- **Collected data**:
=== Section Start ===
(** The data-resizing part of update_grid_size, once [total_cells] is
    known:
<<
        if len(self.grid_data) != total_cells:
            old_data = self.grid_data.copy()
            self.grid_data = [None] * total_cells
            if old_data:
                min_cells = min(len(old_data), total_cells)
                for i in range(min_cells):
                    self.grid_data[i] = old_data[i]
            if self.grid_index >= total_cells:
                self.grid_index = total_cells
>> *)
Definition resize_data (total_cells : Z) (old_data : list (option rgb)) (idx : Z)
    : option (list (option rgb) * Z) :=
  if negb (Z.of_nat (length old_data) =? total_cells) then
    let fresh := repeat None (Z.to_nat total_cells) in
    data ← (match old_data with
            | [] => Some fresh
            | _ =>
                let min_cells := Z.min (Z.of_nat (length old_data)) total_cells in
                py_for (fun i d => v ← py_getitem old_data i; py_setitem d i v)
                  min_cells fresh
            end);
    Some (data, if total_cells <=? idx then total_cells else idx)
  else Some (old_data, idx).

(** update_grid_size *)
Definition update_grid_size (s : state) : option state :=
  let width := screen_width s in
  let height := screen_height s in
  let min_cell_size := 20 in
  let gap := 2 in
  let target_cell_size :=
    Qmax (inject_Z min_cell_size) (Qdiv (inject_Z (Z.min width height)) (inject_Z 30)) in
  let cols0 := py_int (Qdiv (inject_Z (width + gap)) (Qplus target_cell_size (inject_Z gap))) in
  let rows0 := py_int (Qdiv (inject_Z (height + gap)) (Qplus target_cell_size (inject_Z gap))) in
  let cols := Z.max 10 cols0 in
  let rows := Z.max 10 rows0 in
  let cell_width := Qdiv (inject_Z (width - (cols - 1) * gap)) (inject_Z cols) in
  let cell_height := Qdiv (inject_Z (height - (rows - 1) * gap)) (inject_Z rows) in
  let total_cells := cols * rows in
  '(data, idx) ← resize_data total_cells (grid_data s) (grid_index s);
  Some (set_grid cols rows (Qmin cell_width cell_height) data idx s).

(** A display-size change: new screen dimensions, then update_grid_size. *)
Definition resize (w h : Z) (s : state) : option state :=
  update_grid_size (set_screen w h s).

(** __init__: the attributes before [self.update_grid_size()], then that
    call; [last_update] is 0. *)
Definition init (w h : Z) : option state :=
  update_grid_size (mkState w h 0 0 [] 0 0 None 0).

(** The shift of a full grid:
<<
            for i in range(total_cells - 1):
                self.grid_data[i] = self.grid_data[i + 1]
>> *)
Definition shift_left (total_cells : Z) (data : list (option rgb)) : option (list (option rgb)) :=
  py_for (fun i d => v ← py_getitem d (i + 1); py_setitem d i v) (total_cells - 1) data.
=== Section End ===
- **Problem to solve**: Your answer should be one number: how many lines above include the word "Some".

- **Reply to the exercise**: 4